Relevanter Zeitpunkt
Die Beurteilung erfolgt immer zum Zeitpunkt der Erklärung. Bei einem selbstverfassten Schriftstück zählt der Moment der Unterschrift. Im notariellen Verfahren kommt es auf die Abgabe der Erklärung oder die Übergabe des Dokuments an. Wird das Schriftstück später vorgelesen, reicht es, wenn der Inhalt verstanden und akzeptiert wird.
Innere Entscheidungsfähigkeit
Zentrales Kriterium ist die freie Willensbildung. Das bedeutet: Die Person muss ohne äußeren Druck handeln und verschiedene Möglichkeiten bedenken können.

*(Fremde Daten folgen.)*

Lemma oversized_object_lost_witness : ∃ data n b', pb_get (big_store data) big_id = Ok (Some data) ∧
  pb_compact (big_store data) = (Ok n, b') ∧ pb_exists b' big_id = Ok true ∧
    pb_get b' big_id = Err (Storage "pack: object length exceeds cap").
Proof.
  destruct big_exists as [data big_length]. destruct (big_inv data) as [Hi Hv].
  assert (pb_get (big_store data) big_id = Ok (Some data)) as Hg
    by (rewrite pb_get_view, Hv by exact Hi; by rewrite lookup_singleton_eq).
  destruct (finish_total (repack_objs None (big_store data)) toy_zstd_total) as (pack & entries & digest & Hfin).
  assert (blen pack < U64)%N as Hpl.
  { rewrite big_objs in Hfin. destruct (finish_Ok _ _ _ _ Hfin) as (zs & Hc & _ & Hd & Hp).
    pose proof (frames_of_bound _ _ Hc) as Hb. rewrite Hp, Hd, blen_app, digest_length, blen_app, pack_header_length.
    unfold total_len in Hb. cbn [foldr length] in Hb. cbn [snd] in Hb. rewrite big_length in Hb.
    unfold MAX_OBJECT_LEN, U64 in *. lia. }
  assert (MAX_OBJECT_LEN < blen data)%N as Hbig by (rewrite big_length; reflexivity).
  assert (blen data < U64)%N as Hmem by (rewrite big_length; reflexivity).
  assert (N.of_nat (length (repack_objs None (big_store data))) < 2 ^ 32)%N as Hn by (rewrite big_objs; reflexivity).
  assert (pack_stem digest +:+ ".pack" ∉ pk_path <$> pb_packs (big_store data)) as Hf by apply not_elem_of_nil.
  destruct (oversized_object_lost (big_store data) big_id data pack entries digest Hi Hg Hbig Hmem Hfin Hpl Hn Hf)
    as (n & b' & Hc & He & _ & Hl).
  exists data, n, b'. split; [exact Hg|]. split; [exact Hc|]. split; [exact He|exact Hl].
Defined.
End demo.
Lemma ex_policy_refs_ok : mem_ok ex_policy_refs.
Proof. intros k r Hk. unfold ex_policy_refs in Hk. apply lookup_singleton_Some in Hk as [<- _]. reflexivity. Qed.

(** The mark phase takes every policy payload for a leaf, while a sync and the health
    scan follow a policy root to its lattice and rules: in a healthy repository whose
    only ref pins a policy root, a collection deletes the root's lattice and its
    rules. A sync of the pin would have sent all three objects, and the health scan
    then reports the pin broken. *)
Theorem gc_drops_pinned_policy :
  scan_object_health ex_policy_refs ex_policy_store = Ok ([], []) ∧
  missing_closure ex_policy_store [ex_id x03] ∅ = Ok [ex_id x03; ex_id x02; ex_id x01] ∧
  gc ex_policy_refs [] 0 0 ex_policy_store = (Ok 2%N, {[ ex_id x03 := [x03] ]}) ∧
  scan_object_health ex_policy_refs ({[ ex_id x03 := [x03] ]} : MemoryBackend) =
    Ok ([], [(ex_policy_pin, ex_id x02)]).
Proof. split_and!; apply (bool_decide_unpack _); vm_compute; exact I. Qed.

Lemma gc_keeps_live_witness :
  ∃ n b', gc ex_policy_refs [] 0 0 ex_policy_store = (Ok n, b') ∧ sb_view b' !! ex_id x03 = Some [x03].
Proof.
  assert (gc ex_policy_refs [] 0 0 ex_policy_store = (Ok 2%N, {[ ex_id x03 := [x03] ]})) as Hg
    by (apply (bool_decide_unpack _); vm_compute; exact I).
  assert (sb_inv ex_policy_store) as Hi by exact I.
  assert (be_inv ex_policy_refs) as Hri by exact ex_policy_refs_ok.
  exists 2%N, {[ ex_id x03 := [x03] ]}. split; [exact Hg|].
  destruct (gc_keeps_live ex_policy_refs [] 0 0 2 ex_policy_store _ Hri Hi Hg)
    as (_ & _ & _ & Hk & _).
  rewrite (Hk (ex_id x03)); [apply (bool_decide_unpack _); vm_compute; exact I|].
  exists (ex_id x03). split; [right|apply rtc_refl].
  exists ex_policy_pin, (RTag (MkTag (ex_id x03) 0 None)). split; [apply (bool_decide_unpack _); vm_compute; exact I|reflexivity].
Defined.

Lemma gc_memory_exact_witness :
  mem_ok ex_policy_refs ∧
  gc ex_policy_refs [] 0 0 (∅ : MemoryBackend) = (Ok 0%N, ∅) ∧
  unreachable_object_count ex_policy_refs (∅ : MemoryBackend) [] = Ok 0.
Proof.
  split; [exact ex_policy_refs_ok|].
  assert (gc ex_policy_refs [] 0 0 (∅ : MemoryBackend) = (Ok 0%N, ∅)) as Hg by (apply (bool_decide_unpack _); vm_compute; exact I).
  split; [exact Hg|].
  pose proof (gc_memory_exact ex_policy_refs [] 0 0 ∅ ex_policy_refs_ok) as Ht. rewrite Hg in Ht.
  exact (proj1 (proj2 Ht)).
Defined.

Lemma scan_object_health_correct_witness :
  ∃ m, rtc (links (decoded ({[ ex_id x03 := [x03] ]} : MemoryBackend))) (ex_id x03) m ∧
    decoded ({[ ex_id x03 := [x03] ]} : MemoryBackend) !! m = None.
Proof.
  assert (sb_inv ({[ ex_id x03 := [x03] ]} : MemoryBackend)) as Hi by exact I.
  assert (scan_object_health ex_policy_refs ({[ ex_id x03 := [x03] ]} : MemoryBackend) =
    Ok ([], [(ex_policy_pin, ex_id x02)])) as Hs by (apply (bool_decide_unpack _); vm_compute; exact I).
  assert (be_view ex_policy_refs !! ex_policy_pin = Some (RTag (MkTag (ex_id x03) 0 None))) as Hn
    by (apply (bool_decide_unpack _); vm_compute; exact I).
  assert (be_inv ex_policy_refs) as Hri by exact ex_policy_refs_ok.
  destruct (scan_object_health_correct ex_policy_refs ({[ ex_id x03 := [x03] ]} : MemoryBackend) _ _
    Hri Hi Hs ex_policy_pin _ Hn) as (_ & _ & Hm).
  exists (ex_id x02). apply Hm. left.
Defined.

Lemma missing_closure_exact_witness :
  missing_closure ex_policy_store [ex_id x03] ∅ = Ok [ex_id x03; ex_id x02; ex_id x01] ∧
  ∃ w, w ∈ [ex_id x03] ∧ rtc (links (decoded ex_policy_store)) w (ex_id x01).
Proof.
  assert (sb_inv ex_policy_store) as Hi by exact I.
  assert (missing_closure ex_policy_store [ex_id x03] ∅ = Ok [ex_id x03; ex_id x02; ex_id x01]) as Hm
    by (apply (bool_decide_unpack _); vm_compute; exact I).
  split; [exact Hm|].
  pose proof (missing_closure_exact ex_policy_store [ex_id x03] ∅ Hi) as Ht. rewrite Hm in Ht.
  destruct Ht as (_ & _ & Ht). apply (Ht); [|right; right; left]. intros x y Hx _. exact (False_ind _ (not_elem_of_empty x Hx)).
Defined.
End demo.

Wichtig ist dabei auch, dass der Inhalt in seiner Bedeutung verstanden wird. Eine fehlende Urteilsfähigkeit, etwa bei Orientierungslosigkeit oder starker Verwirrung, kann diesen Zustand ausschließen.
Fehlendes Detailverständnis oder ungewöhnliche Vorstellungen machen eine Verfügung nicht automatisch ungültig. Entscheidend ist, ob der Wille eigenständig zustande kam.
Verhältnis zur Geschäftsfähigkeit
Die Testierfähigkeit unterscheidet sich von der Geschäftsfähigkeit, obwohl beide eng miteinander verbunden sind. Die Regeln zur Geschäftsfähigkeit finden sich in den §§ 104 ff. BGB. Bei einem Erbvertrag müssen beide Voraussetzungen erfüllt sein – also sowohl geistige Reife zur Verfügung über den Nachlass als auch rechtliche Handlungsfähigkeit (§ 2275 Abs. 1 BGB).
Teilweise Einschränkungen bei rechtlichen Handlungen werden anerkannt, etwa bei eingeschränkter Geschäftsfähigkeit. Bei letztwilligen Verfügungen gibt es solche Abstufungen nicht – entweder die Voraussetzungen sind erfüllt oder nicht.
Für Jugendliche gilt: Wer mindestens 16 Jahre alt ist und die Auswirkungen seiner Entscheidung versteht, darf ohne Zustimmung der Eltern eine Verfügung für den Todesfall verfassen (§ 2229 Abs. 2 BGB).
Kurz gefasst
Eine gültige Verfügung setzt voraus, dass die entscheidende Person geistig in der Lage war, den Inhalt zu erfassen, eine bewusste Entscheidung zu treffen und dabei unabhängig zu handeln. Die rechtliche Wirksamkeit hängt also davon ab, ob im entscheidenden Moment Testierfähigkeit vorlag.